What those scientists have learned, Nash tells us, underscores the interconnectedness--and, in her words, the "teleconnectiveness"--of the world's ecological systems. Moreover, Nash writes, El Niño touches billions of human lives, taking a role in the spread of diseases such as hantavirus and threatening food and water supplies. El Niño may be born in the subtropical waters of the western Pacific (where, among other things, it has helped spark great firestorms in Australia and drought in Indonesia), but its influence extends around the globe. --Gregory McNamee. With the ever-growing human population and the enduring presence of the weather system and its cyclical counterpart, things are only likely to get worse, she tells us: "the torrential rains and searing droughts connected with future El

Mark Twain said that everyone talks about the weather, but no one does anything about it.
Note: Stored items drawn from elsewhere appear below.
Lemma move_ok n off pre g mid : replay (Z.to_nat n) off pre = Some mid -> 0 <= n <= zlen g -> 0 <= off < zlen pre -> n <= off + 1 ->
  (x ← rd (pre ++ g) (zlen pre - off - 1) n; wr (pre ++ g) (zlen pre) x) = Ok (mid ++ zdrop n g).
Proof.
  intros Hr Hn Ho Hd. destruct (list_split_at (zlen pre - off - 1) pre) as (A & R & E & HA); [lia|].
  destruct (list_split_at n R) as (B & C & -> & HB); [rewrite E, zlen_app in *; lia|].
  assert (Some mid = Some (pre ++ B)) as [= ->].
  { rewrite <- Hr, E. replace (Z.to_nat n) with (length B) by (unfold zlen in HB; lia). apply replay_block. rewrite E, zlen_app in HA. lia. }
  assert (rd (pre ++ g) (zlen pre - off - 1) n = Ok B) as ->.
  { rewrite E, <- !app_assoc. apply rd_app; [|done]. by rewrite HA, E. }
  cbn [mbind res_bind]. rewrite <- (ztake_zdrop n g) at 1. rewrite wr_app; [by rewrite <- app_assoc|done|]. rewrite zlen_ztake. lia.
Qed.

Lemma ctrl_bits off len : 0 <= off < MAX_OFF -> 0 <= len < 8 ->
  Z.shiftr (off / 256 + len * 32) 5 = len /\ Z.shiftl (Z.land (off / 256 + len * 32) 0x1f) 8 = off / 256 * 256.
Proof.
  unfold MAX_OFF. intros Ho Hl. pose proof (Z.div_pos off 256 ltac:(lia) ltac:(lia)). pose proof (Z.div_lt_upper_bound off 256 32 ltac:(lia) ltac:(lia)).
  rewrite Z.shiftr_div_pow2, Z.shiftl_mul_pow2 by lia. change 0x1f with (2 ^ 5 - 1). rewrite land_mask by lia. change (2 ^ 5) with 32. change (2 ^ 8) with 256.
  rewrite Z.div_add, Z.mod_add by lia. rewrite Z.div_small, Z.mod_small by lia. lia.
Qed.

Lemma decode_ref outp pre g mid i len off : outp = pre ++ g -> replay (Z.to_nat (len + 2)) off pre = Some mid -> 0 <= off -> 1 <= len -> zlen mid <= zlen outp ->
  (if zlen outp <? zlen pre + len + 2 then Ok Failed else
   if zlen pre - off / 256 * 256 - 1 - off mod 256 <? 0 then Ok Failed else
   outp ← (if (9 <? len) && (zlen pre - off / 256 * 256 - 1 - off mod 256 + (len + 2) <=? zlen pre)
           then x ← rd outp (zlen pre - off / 256 * 256 - 1 - off mod 256) (len + 2); wr outp (zlen pre) x
           else copy_bytes (Z.to_nat (len + 2)) outp (zlen pre) (zlen pre - off / 256 * 256 - 1 - off mod 256));
   Ok (Continue i (zlen pre + (len + 2)) outp)) = Ok (Continue i (zlen mid) (mid ++ zdrop (len + 2) g)).
Proof.
  intros -> Hr Ho Hl Hm. destruct (replay_len _ _ _ _ Hr) as (s & -> & Hs). rewrite !zlen_app in *. zlen_pos.
  replace (zlen pre - off / 256 * 256 - 1 - off mod 256) with (zlen pre - off - 1) by (pose proof (Z.div_mod off 256); lia).
  assert (off < zlen pre) as Hop.
  { destruct (Z.to_nat (len + 2)) as [|n] eqn:En; [lia|]. cbn [replay] in Hr. destruct (Z.ltb_spec (zlen pre - off - 1) 0); [done|lia]. }
  rewrite (proj2 (Z.ltb_ge (zlen pre + zlen g) _)), (proj2 (Z.ltb_ge (zlen pre - off - 1) 0)) by lia.
  replace (zlen pre + (len + 2)) with (zlen pre + zlen s) by lia.
  destruct ((9 <? len) && (zlen pre - off - 1 + (len + 2) <=? zlen pre)) eqn:Ed.
  - apply andb_true_iff in Ed as [_ Ed]. rewrite (move_ok (len + 2) off pre g (pre ++ s)) by (done || lia). done.
  - rewrite (copy_bytes_ok _ off pre g (pre ++ s)) by (done || lia). done.
Qed.
(** One item of the text is one round of the loop. *)
Lemma decode_lit d x w pre g : 1 <= zlen x <= MAX_LIT -> zlen x <= zlen g ->
  decode_one (d ++ zlen x - 1 :: x ++ w) (zlen d) (zlen pre) (pre ++ g)
  = Ok (Continue (zlen (d ++ zlen x - 1 :: x)) (zlen (pre ++ x)) ((pre ++ x) ++ zdrop (zlen x) g)).
Proof.
  unfold MAX_LIT. intros Hx Hg. unfold decode_one. rewrite (peek_app d _ _ (zlen d)) by done. cbn [mbind res_bind]. rewrite (proj2 (Z.ltb_lt (zlen x - 1) _)) by lia.
  replace (zlen x - 1 + 1) with (zlen x) by lia. rewrite (proj2 (Z.ltb_ge _ _)) by zl. rewrite (proj2 (Z.ltb_ge _ _)) by zl.
  replace (d ++ zlen x - 1 :: x ++ w) with ((d ++ [zlen x - 1]) ++ x ++ w) by (by simplify_list_eq). rewrite rd_app by (done || zl). cbn [mbind res_bind].
  rewrite <- (ztake_zdrop (zlen x) g) at 1. rewrite wr_app by (done || zl). cbn [mbind res_bind]. do 2 f_equal; [zl|zl|by simplify_list_eq].
Qed.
Madeleine Nash tells the story of scientists past and present, around the world, who did something about the incredible weather phenomenon of El Nino (and his contrary sister La Nina), which can create drought in some of the world's most tropical areas while creating havoc- wreaking storm systems on the opposite side of the globe. In El Nino, award-winning Time magazine science writer J. For over a century and a half, scientists and explorers added links of knowledge to a chain of observations that at last created a picture of what they call Enso: El Nino Southern Oscillation, a picture that contains within it the interplay of wind, water, and geothermal forces that violently affects the world's weather.